Wilbraham's first meeting with Steve Cotterill, who was in charge at League One Bristol City, was purely by chance.

And the rest, as they say, is history.

Shrewsbury Town's stand-in manager, now 41 and currently taking the reins for the ill and absent Cotterill, takes up the story: "I'd left Crystal Palace at the end of my contract and had talks with Coventry and Birmingham that summer.

"Me, my wife and daughter went to Dubai and I saw Steve Cotterill in the lounge of the hotel. I said to my wife 'that's Steve Cotterill the Bristol City manager'.

"My friend was there at the time, Sam Baldock, I said it was Sam's manager. I introduced myself, shook his hand and said hello, we had a bit of a chat.

"That was kind of it, but I kept seeing him in the gym nearly every day. I'd got a leg problem so was given a programme from the Palace fitness coach.

"I was in the gym doing my stuff and kept seeing the manager, he told me at a later date that he'd go and check in the book where you sign in, to see how often I was going to see him, whether I was a good professional or not on my holiday.

"Luckily enough I'd been in nearly every day. He called me over a few days later to ask if I'd signed anywhere, because he knew I was out of contract.

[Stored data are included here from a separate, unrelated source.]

(* ===== verification/Cli.v ===== *)
(** [src/cmd/paladin-core/main.go]: the commands.  A process ends with an exit code and
    what it wrote, or it calls [http.ListenAndServe].  [opened] is what [bolt.Open]
    returns for the file [paladin-core.db]; the deferred [Close] lets go of the file and
    leaves its contents.  The log lines are left out. *)

From S2P Require Import Prelude GoStrings GoEncoding GoText GoFmt GoFlag GoUrl GoTime GoJson JsonFields.
From S2P Require Import Entry BoltDB Kv StoreSpec BoltStore WatchCache Watchable Fsm Node Http Server RaftServer.

Local Open Scope string_scope.
Local Open Scope list_scope.
Local Open Scope nat_scope.

(** ** Exit *)

Record exit_state := mkExit {
  stdout : string;
  stderr : string;
  code : Z;
}.

(** [fatal] with the formatted message. *)
Definition fatal (msg : string) : exit_state := mkExit "" ("error: " +:+ msg +:+ String "010" "") 1.

Definition usage_lines : list string :=
  ["PaladinCore — Distributed Configuration Center";
   "";
   "Commands:";
   "  serve [addr]                  Standalone HTTP server";
   "  cluster --id ID [options]     Raft cluster node";
   "";
   "Cluster Options:";
   "  --id ID              Node ID (required)";
   "  --raft ADDR          Raft bind address (default 127.0.0.1:9001)";
   "  --http ADDR          HTTP listen address (default :8080)";
   "  --data DIR           Data directory (default data-{id})";
   "  --bootstrap          Bootstrap as initial leader";
   "  --join LEADER:PORT   Join an existing cluster";
   "";
   "CLI Commands:";
   "  put <key> <value>    Create/update config";
   "  get <key>            Get config";
   "  delete <key>         Delete config";
   "  list [prefix]        List configs";
   "  rev                  Show revision"].

Definition usage : string := lines usage_lines.
(** * Aura storefront: the client-side orchestration over the remote model

    A shallow embedding of the logic of
      - [src/services/geminiService.ts] (the exported remote-call functions),
      - the [LanguageProvider] component (translation cache, pending set,
        debounced batch translation), and
      - [src/components/Checkout.tsx] (postal-code lookup and shipping estimate).

    Conventions.
      - A JavaScript string is a [string], one character per code unit; every
        string literal of the source is ASCII.
      - A JavaScript [number] is a rational [Q]; no arithmetic on it is needed
        beyond the constants of the source.
      - [undefined]/[null] are [None]; truthiness of a string is
        non-emptiness.
      - An [async] function is cut at each [await] of a remote call: the part
        before it and the continuation are separate state transformers, and
        the outcome of the remote call is an input of the continuation. *)

From Stdlib Require Import String Ascii List Bool Arith Lia QArith.
From stdpp Require Import base gmap strings list.

Local Open Scope string_scope.
Local Open Scope list_scope.

(** ** JavaScript primitives *)

Module Js.

(** [if (s)] on a string. *)
Definition truthy (s : string) : bool := negb (String.eqb s "").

"I hadn't and he asked me if I'd come for talks at Bristol when I got back. He said that because of my age, I was 34, I'd probably have to sign just a year contract and put something about playing so many games, which we did.

"I went for talks and from the minute I met him and Keith Burt I just liked the way he sold the club, the place, and it seemed like the place to be.

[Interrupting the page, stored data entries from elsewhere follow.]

(** C1, refuted as stated. With the route unreachable and [Math.random()]
    drawing 0.5, the detection step returns 6 people and 6 bounding boxes
    for the frame, not an empty detection list. *)
Lemma failed_call_reports_people :
  let d := fst (fst (Webcam.detectCrowd "CAM-001" unreachable "data:image/jpeg;base64,"
                       (constant_draws 0.5))) in
  Webcam.callFails (unreachable (mkBody (Some "data:image/jpeg;base64,") (Some "CAM-001"))) = true /\
  count d = 6 /\
  length (boundingBoxes d) = 6%nat /\
  ~ (forall camera_id fetch imageData g,
       unit_draws g ->
       Webcam.callFails (fetch (mkBody (Some imageData) (Some camera_id))) = true ->
       let d := fst (fst (Webcam.detectCrowd camera_id fetch imageData g)) in
       count d = 0 /\ boundingBoxes d = []).
Proof.
  split; [reflexivity |]. split; [vm_compute; reflexivity |].
  split; [vm_compute; reflexivity |].
  intros H.
  destruct (H "CAM-001"%string unreachable "data:image/jpeg;base64,"%string
              (constant_draws 0.5) unit_draws_constant_half eq_refl) as [Hc _].
  vm_compute in Hc. discriminate Hc.
Qed.

(** ** Confidence and overlap of the mock detections *)

Lemma route_mockBox_confidence (g : MathRandom) :
  unit_draws g ->
  exists c, confidence (fst (MockRoute.mockBox g)) = Some c /\
            (0.7 <= c)%Q /\ (c < 1)%Q.
Proof.
  intros Hg. eexists. split; [reflexivity |].
  destruct (Hg (S (S (S (S (cursor g)))))) as [H0 H1].
  simpl. split; lra.
Qed.

Lemma route_boxes_confidence (n : nat) (g : MathRandom) (b : BoundingBox) :
  unit_draws g ->
  In b (fst (arrayFrom n MockRoute.mockBox g)) ->
  exists c, confidence b = Some c /\ (0.7 <= c)%Q /\ (c < 1)%Q.
Proof.
  revert g. induction n as [| n IH]; intros g Hg Hin; [destruct Hin |].
  simpl in Hin. rewrite !bind_run in Hin. simpl in Hin.
  destruct Hin as [<- | Hin].
  - apply (route_mockBox_confidence g Hg).
  - apply (IH (advance 5 g)); [apply unit_draws_advance, Hg | exact Hin].
Qed.

(** C7, as amended. Every detection the route's mock generator returns
    carries a confidence between 0.7 and 1, hence within [0, 1]. (The
    generator draws the boxes independently of each other and suppresses
    none: nothing bounds their overlap.) *)
Theorem mock_confidence_in_unit (g : MathRandom) :
  unit_draws g ->
  confidencesWithin 0.7 1 (fst (MockRoute.generateMockDetections g)) /\
  confidencesWithin 0 1 (fst (MockRoute.generateMockDetections g)).
Proof.
  intros Hg.
  assert (H : forall b,
             In b (boundingBoxes (fst (MockRoute.generateMockDetections g))) ->
             exists c, confidence b = Some c /\ (0.7 <= c)%Q /\ (c < 1)%Q).
  { intros b Hin. rewrite route_generate_run in Hin. simpl in Hin.
    eapply route_boxes_confidence; [| exact Hin].
    apply unit_draws_advance, Hg. }
  split; intros b Hin; destruct (H b Hin) as (c & Hc & Hlo & Hhi);
    exists c; (split; [exact Hc |]); split; lra.
Qed.

Lemma mock_confidence_in_unit_half :
  unit_draws (constant_draws 0.5) /\
  confidencesWithin 0.7 1 (fst (MockRoute.generateMockDetections (constant_draws 0.5))) /\
  confidencesWithin 0 1 (fst (MockRoute.generateMockDetections (constant_draws 0.5))).
Proof.
  split; [intros i; simpl; split; [discriminate | reflexivity] |].
  apply (mock_confidence_in_unit (constant_draws 0.5)).
  intros i. simpl. split; [discriminate | reflexivity].
Defined.

(** C7, refuted as stated. When [Math.random()] draws 0.5 throughout, the
    route returns 8 detections with one and the same box: the first two
    overlap with an IoU of 1, above the threshold of 0.45. *)
Lemma mock_boxes_overlap :
  let d := fst (MockRoute.generateMockDetections (constant_draws 0.5)) in
  count d = 8 /\
  (exists a b,
     boundingBoxes d !! 0%nat = Some a /\ boundingBoxes d !! 1%nat = Some b /\
     (iou a b == 1)%Q /\ (iou_threshold < iou a b)%Q) /\
  ~ (forall g, unit_draws g ->
       confidencesWithin 0 1 (fst (MockRoute.generateMockDetections g)) /\
       suppressed (fst (MockRoute.generateMockDetections g))).
Proof.
  cbv zeta. split; [vm_compute; reflexivity |].
  assert (Hov : exists a b,
             boundingBoxes (fst (MockRoute.generateMockDetections (constant_draws 0.5)))
               !! 0%nat = Some a /\
             boundingBoxes (fst (MockRoute.generateMockDetections (constant_draws 0.5)))
               !! 1%nat = Some b /\
             (iou a b == 1)%Q /\ (iou_threshold < iou a b)%Q).
  { eexists. eexists. split; [vm_compute; reflexivity |].
    split; [vm_compute; reflexivity |].
    split; vm_compute; reflexivity. }
  split; [exact Hov |].
  intros H. destruct (H _ unit_draws_constant_half) as [_ Hs].
  destruct Hov as (a & b & Ha & Hb & _ & Hlt).
  specialize (Hs 0%nat 1%nat a b ltac:(lia) Ha Hb).
  apply (Qlt_not_le _ _ Hlt Hs).
Qed.

(** ** Alerts of the route *)

Lemma checkAlert_alerts (env : Env) (cam : option string) (d : DetectionResult) :
  alertsSent (checkAlert env cam d) =
  if decide (riskLevel d = high) then [alertEvent env cam d] else [].
Proof.
  unfold checkAlert, storeAlert. destruct (decide (riskLevel d = high)); [| reflexivity].
  destruct (addDoc env _); reflexivity.
Qed.

Lemma inference_POST_alerts (request : NextRequest) (env : Env) (d : DetectionResult) :
  body (fst (InferenceRoute.POST request env)) = Detections d ->
  alertsSent (snd (InferenceRoute.POST request env)) =
  if decide (riskLevel d = high) then [alertEvent env (requestCamera request) d] else [].
Proof.
  unfold InferenceRoute.POST, requestCamera, InferenceRoute.detectionFailed.
  destruct (json request) as [b |]; [| discriminate].
  destruct (falsy (image b)); [discriminate |].
  destruct (fetch env _) as [? | [] ? [d' |]]; try discriminate.
  simpl. intros [= ->]. apply checkAlert_alerts.
Qed.

Lemma mock_POST_alerts (request : NextRequest) (env : Env) (g : MathRandom)
    (d : DetectionResult) :
  body (fst (fst (MockRoute.POST request env g))) = Detections d ->
  alertsSent (snd (fst (MockRoute.POST request env g))) =
  if decide (riskLevel d = high) then [alertEvent env (requestCamera request) d] else [].
Proof.
  rewrite route_POST_run. unfold requestCamera.
  destruct (json request) as [b |]; [| discriminate].
  destruct (falsy (image b)); [discriminate |].
  simpl. intros [= <-]. apply checkAlert_alerts.
Qed.

Lemma inference_serve_level (frames : list (NextRequest * Env)) :
  levelTriggered frames (InferenceRoute.serve frames).
Proof.
  intros i r d Hr Hd. unfold InferenceRoute.serve in Hr.
  rewrite list_lookup_fmap in Hr.
  destruct (frames !! i) as [[request env] |] eqn:Hf; [| discriminate].
  simpl in Hr. injection Hr as <-.
  exists request, env. split; [reflexivity |].
  apply inference_POST_alerts, Hd.
Qed.

Lemma mock_serve_cons (request : NextRequest) (env : Env)
    (rest : list (NextRequest * Env)) (g : MathRandom) :
  fst (MockRoute.serve ((request, env) :: rest) g) =
  fst (MockRoute.POST request env g)
  :: fst (MockRoute.serve rest (snd (MockRoute.POST request env g))).
Proof. simpl. rewrite !bind_run. reflexivity. Qed.

Lemma mock_serve_level (frames : list (NextRequest * Env)) (g : MathRandom) :
  levelTriggered frames (fst (MockRoute.serve frames g)).
Proof.
  revert g. induction frames as [| [request env] rest IH]; intros g i r d Hr Hd.
  - destruct i; discriminate Hr.
  - rewrite mock_serve_cons in Hr. destruct i as [| i].
    + injection Hr as <-. exists request, env. split; [reflexivity |].
      apply mock_POST_alerts, Hd.
    + apply (IH _ i r d Hr Hd).
Qed.

(** C2, as amended. Alerting is level-triggered: in every sequence of
    frames served by the route (either revision), each frame whose risk
    level is high emits one alert event carrying the camera, the count,
    the risk level and the time of that request, whatever the risk level
    of the frame before it; a frame at another level emits none. *)
Theorem alerts_level_triggered (frames : list (NextRequest * Env)) (g : MathRandom) :
  levelTriggered frames (InferenceRoute.serve frames) /\
  levelTriggered frames (fst (MockRoute.serve frames g)).
Proof. split; [apply inference_serve_level | apply mock_serve_level]. Qed.

(** C2, refuted as stated. Two frames at high risk served in a row: the
    second emits an alert although the frame before it was already at
    high risk, with the inference server reporting 12 people as well as
    with the mock generator drawing 0.9 (14 people). *)
Lemma alerts_repeat_on_consecutive_high :
  let frames := [(frameRequest, crowdedEnv true); (frameRequest, crowdedEnv true)] in
  map (fun r => (responseRisk (fst r), length (alertsSent (snd r))))
      (InferenceRoute.serve frames)
    = [(Some high, 1%nat); (Some high, 1%nat)] /\
  map (fun r => (responseRisk (fst r), length (alertsSent (snd r))))
      (fst (MockRoute.serve frames (constant_draws 0.9)))
    = [(Some high, 1%nat); (Some high, 1%nat)] /\
  ~ edgeTriggered (InferenceRoute.serve frames) /\
  ~ edgeTriggered (fst (MockRoute.serve frames (constant_draws 0.9))).
Proof.
  cbv zeta. split; [reflexivity |]. split; [vm_compute; reflexivity |].
  split; intros H.
  - refine (H 0%nat _ _ eq_refl eq_refl eq_refl _ eq_refl). discriminate.
  - eapply (H 0%nat).
    + vm_compute. reflexivity.
    + vm_compute. reflexivity.
    + reflexivity.
    + discriminate.
    + reflexivity.
Qed.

"He asked me if I'd ever scored 20 goals in a season and I told him no, he said 'you will this season', and he ended up being right.

"By the end of the season we won the JPT (Johnstone's Paint Trophy) at Wembley, we won the league, I'd scored 21 goals and he made me captain, and I'd missed about nine weeks with a hip flex injury.

"He got a great return from me and that was all down to the gaffer, he was a striker himself and a good striker, he taught me loads of good runs to make, not to do as much work out of the box and to hold the play, link it and get in the box between the sticks, that's where he wanted me.

"He was such a good coach for me and just gave me that belief, if every coach was like that you would be getting 20 goals every season! That's the type of belief he gives you.

"But it was a chance meeting in Dubai, which is crazy."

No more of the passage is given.